[Material supplied]
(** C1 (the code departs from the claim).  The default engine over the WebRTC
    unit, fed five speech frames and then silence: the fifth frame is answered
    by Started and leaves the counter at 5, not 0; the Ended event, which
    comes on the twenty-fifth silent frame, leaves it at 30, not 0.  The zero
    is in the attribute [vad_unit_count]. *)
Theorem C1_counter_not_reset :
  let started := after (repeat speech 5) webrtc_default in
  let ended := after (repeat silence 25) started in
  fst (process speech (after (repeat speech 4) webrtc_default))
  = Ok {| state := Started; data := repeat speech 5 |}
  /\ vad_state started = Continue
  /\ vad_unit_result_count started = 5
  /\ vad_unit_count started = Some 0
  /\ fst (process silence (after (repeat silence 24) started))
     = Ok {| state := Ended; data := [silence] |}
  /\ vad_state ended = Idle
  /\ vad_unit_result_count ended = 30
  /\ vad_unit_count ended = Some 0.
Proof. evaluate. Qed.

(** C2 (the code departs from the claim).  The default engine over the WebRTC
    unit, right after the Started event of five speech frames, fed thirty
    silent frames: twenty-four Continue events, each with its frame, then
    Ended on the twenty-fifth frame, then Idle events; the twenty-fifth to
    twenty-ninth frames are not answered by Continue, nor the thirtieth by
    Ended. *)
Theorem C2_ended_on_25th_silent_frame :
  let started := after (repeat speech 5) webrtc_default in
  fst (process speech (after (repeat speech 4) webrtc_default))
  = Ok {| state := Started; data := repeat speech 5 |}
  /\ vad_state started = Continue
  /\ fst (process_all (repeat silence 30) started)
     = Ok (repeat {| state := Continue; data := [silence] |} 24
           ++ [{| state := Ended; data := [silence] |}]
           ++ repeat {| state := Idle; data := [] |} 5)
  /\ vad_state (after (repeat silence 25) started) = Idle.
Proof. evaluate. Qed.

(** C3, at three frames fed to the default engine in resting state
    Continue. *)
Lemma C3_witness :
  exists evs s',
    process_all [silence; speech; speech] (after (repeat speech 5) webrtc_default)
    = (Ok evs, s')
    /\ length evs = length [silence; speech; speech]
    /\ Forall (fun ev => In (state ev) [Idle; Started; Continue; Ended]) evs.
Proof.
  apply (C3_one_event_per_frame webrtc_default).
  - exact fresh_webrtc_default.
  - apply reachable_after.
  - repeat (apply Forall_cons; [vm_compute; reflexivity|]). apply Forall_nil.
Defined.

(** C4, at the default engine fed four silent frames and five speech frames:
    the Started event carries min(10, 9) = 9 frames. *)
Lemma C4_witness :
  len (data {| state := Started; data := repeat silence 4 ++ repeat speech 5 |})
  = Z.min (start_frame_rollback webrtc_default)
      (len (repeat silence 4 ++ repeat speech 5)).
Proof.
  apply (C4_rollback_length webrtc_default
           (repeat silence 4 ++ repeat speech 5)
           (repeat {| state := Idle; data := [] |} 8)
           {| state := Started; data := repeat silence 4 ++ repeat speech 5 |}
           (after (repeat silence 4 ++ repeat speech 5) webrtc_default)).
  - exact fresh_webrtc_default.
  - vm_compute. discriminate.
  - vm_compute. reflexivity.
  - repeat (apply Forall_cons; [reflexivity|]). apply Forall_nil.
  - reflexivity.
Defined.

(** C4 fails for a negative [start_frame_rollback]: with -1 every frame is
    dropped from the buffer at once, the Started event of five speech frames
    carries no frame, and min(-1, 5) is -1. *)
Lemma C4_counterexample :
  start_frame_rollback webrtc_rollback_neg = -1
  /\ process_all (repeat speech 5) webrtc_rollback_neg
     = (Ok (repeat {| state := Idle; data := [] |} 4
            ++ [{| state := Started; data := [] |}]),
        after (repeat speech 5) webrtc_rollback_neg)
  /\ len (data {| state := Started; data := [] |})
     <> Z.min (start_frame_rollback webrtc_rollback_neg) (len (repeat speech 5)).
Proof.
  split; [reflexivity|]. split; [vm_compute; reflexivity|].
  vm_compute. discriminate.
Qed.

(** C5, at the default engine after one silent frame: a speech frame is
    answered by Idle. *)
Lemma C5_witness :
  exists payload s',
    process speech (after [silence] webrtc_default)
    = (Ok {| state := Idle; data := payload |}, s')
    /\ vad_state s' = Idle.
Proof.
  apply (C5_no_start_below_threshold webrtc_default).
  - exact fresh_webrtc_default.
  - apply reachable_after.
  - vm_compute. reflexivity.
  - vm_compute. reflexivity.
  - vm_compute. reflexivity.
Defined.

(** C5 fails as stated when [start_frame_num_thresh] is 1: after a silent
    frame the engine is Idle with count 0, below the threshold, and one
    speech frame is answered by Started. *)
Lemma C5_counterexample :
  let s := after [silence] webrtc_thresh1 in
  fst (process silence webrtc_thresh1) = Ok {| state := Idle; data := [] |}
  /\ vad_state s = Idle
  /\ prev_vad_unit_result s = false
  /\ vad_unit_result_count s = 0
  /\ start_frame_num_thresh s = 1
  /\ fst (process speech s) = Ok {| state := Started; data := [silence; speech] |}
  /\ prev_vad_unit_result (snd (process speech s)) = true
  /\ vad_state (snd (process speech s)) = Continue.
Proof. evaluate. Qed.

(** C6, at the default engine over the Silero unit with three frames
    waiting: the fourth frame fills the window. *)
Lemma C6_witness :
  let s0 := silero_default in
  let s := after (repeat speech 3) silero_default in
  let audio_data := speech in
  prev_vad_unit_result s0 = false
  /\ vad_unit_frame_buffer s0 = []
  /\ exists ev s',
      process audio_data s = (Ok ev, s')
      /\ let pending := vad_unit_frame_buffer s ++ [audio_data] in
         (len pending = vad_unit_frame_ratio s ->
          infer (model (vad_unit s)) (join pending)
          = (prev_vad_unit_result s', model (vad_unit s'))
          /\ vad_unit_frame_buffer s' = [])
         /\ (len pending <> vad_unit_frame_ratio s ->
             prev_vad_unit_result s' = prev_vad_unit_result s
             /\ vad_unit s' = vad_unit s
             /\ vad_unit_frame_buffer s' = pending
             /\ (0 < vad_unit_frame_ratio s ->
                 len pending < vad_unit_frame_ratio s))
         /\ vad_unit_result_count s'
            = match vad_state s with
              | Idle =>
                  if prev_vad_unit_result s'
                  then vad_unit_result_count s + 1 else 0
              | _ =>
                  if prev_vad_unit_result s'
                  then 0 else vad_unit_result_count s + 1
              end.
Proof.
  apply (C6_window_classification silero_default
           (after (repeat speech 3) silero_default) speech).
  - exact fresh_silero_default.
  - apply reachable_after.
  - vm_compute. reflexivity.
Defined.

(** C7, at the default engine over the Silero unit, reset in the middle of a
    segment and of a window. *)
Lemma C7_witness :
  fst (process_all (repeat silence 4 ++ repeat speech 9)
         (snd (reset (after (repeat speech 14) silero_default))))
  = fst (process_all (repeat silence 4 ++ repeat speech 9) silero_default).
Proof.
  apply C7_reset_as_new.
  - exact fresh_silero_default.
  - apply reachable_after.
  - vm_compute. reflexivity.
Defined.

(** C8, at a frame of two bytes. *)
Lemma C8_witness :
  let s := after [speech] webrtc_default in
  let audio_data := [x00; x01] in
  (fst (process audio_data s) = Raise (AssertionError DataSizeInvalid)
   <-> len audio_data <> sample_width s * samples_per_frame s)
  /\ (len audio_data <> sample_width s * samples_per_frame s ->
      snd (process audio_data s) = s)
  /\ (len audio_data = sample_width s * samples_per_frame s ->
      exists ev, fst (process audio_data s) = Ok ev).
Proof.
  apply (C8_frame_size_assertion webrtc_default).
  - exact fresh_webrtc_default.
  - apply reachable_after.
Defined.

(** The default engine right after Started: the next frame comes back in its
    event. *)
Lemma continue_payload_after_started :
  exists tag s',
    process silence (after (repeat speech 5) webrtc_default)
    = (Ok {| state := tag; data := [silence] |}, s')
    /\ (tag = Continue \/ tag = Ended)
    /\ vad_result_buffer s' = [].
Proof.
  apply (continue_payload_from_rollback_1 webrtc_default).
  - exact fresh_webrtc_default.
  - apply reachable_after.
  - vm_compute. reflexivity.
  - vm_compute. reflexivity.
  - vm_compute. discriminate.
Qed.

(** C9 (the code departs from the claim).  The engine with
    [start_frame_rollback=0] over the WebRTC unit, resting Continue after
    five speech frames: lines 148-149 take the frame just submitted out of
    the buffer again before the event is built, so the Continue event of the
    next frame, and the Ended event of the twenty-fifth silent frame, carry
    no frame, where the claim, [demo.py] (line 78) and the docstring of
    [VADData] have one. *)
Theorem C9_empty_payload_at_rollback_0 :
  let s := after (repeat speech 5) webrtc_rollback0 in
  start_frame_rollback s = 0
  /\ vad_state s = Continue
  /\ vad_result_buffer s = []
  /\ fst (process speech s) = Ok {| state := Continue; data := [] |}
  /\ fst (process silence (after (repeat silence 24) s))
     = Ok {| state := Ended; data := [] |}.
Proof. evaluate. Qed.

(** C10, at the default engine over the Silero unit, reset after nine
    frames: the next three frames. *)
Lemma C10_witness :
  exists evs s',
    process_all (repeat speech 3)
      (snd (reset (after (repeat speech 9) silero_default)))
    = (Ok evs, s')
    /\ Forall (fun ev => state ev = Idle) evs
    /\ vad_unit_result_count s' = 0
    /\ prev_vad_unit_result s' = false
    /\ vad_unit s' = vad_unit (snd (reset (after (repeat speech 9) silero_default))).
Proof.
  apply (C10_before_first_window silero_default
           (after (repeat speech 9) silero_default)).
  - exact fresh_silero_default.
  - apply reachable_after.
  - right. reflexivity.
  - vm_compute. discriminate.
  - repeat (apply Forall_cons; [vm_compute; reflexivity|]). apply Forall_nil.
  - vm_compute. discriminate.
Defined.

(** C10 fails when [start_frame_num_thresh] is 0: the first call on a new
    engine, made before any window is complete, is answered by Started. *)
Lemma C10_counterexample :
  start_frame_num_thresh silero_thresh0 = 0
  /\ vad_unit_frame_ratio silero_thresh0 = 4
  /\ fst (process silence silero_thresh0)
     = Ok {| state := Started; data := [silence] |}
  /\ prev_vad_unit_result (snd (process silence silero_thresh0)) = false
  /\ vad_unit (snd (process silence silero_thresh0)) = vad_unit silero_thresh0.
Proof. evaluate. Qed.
[/Material supplied]
* **Work instructions**
Return only the part of the records above that opens with the line containing "- right. reflexivity." and closes with the line containing "fst (process silence silero_thresh0)", ends included.

* **Answer area**
  - right. reflexivity.
  - vm_compute. discriminate.
  - repeat (apply Forall_cons; [vm_compute; reflexivity|]). apply Forall_nil.
  - vm_compute. discriminate.
Defined.

(** C10 fails when [start_frame_num_thresh] is 0: the first call on a new
    engine, made before any window is complete, is answered by Started. *)
Lemma C10_counterexample :
  start_frame_num_thresh silero_thresh0 = 0
  /\ vad_unit_frame_ratio silero_thresh0 = 4
  /\ fst (process silence silero_thresh0)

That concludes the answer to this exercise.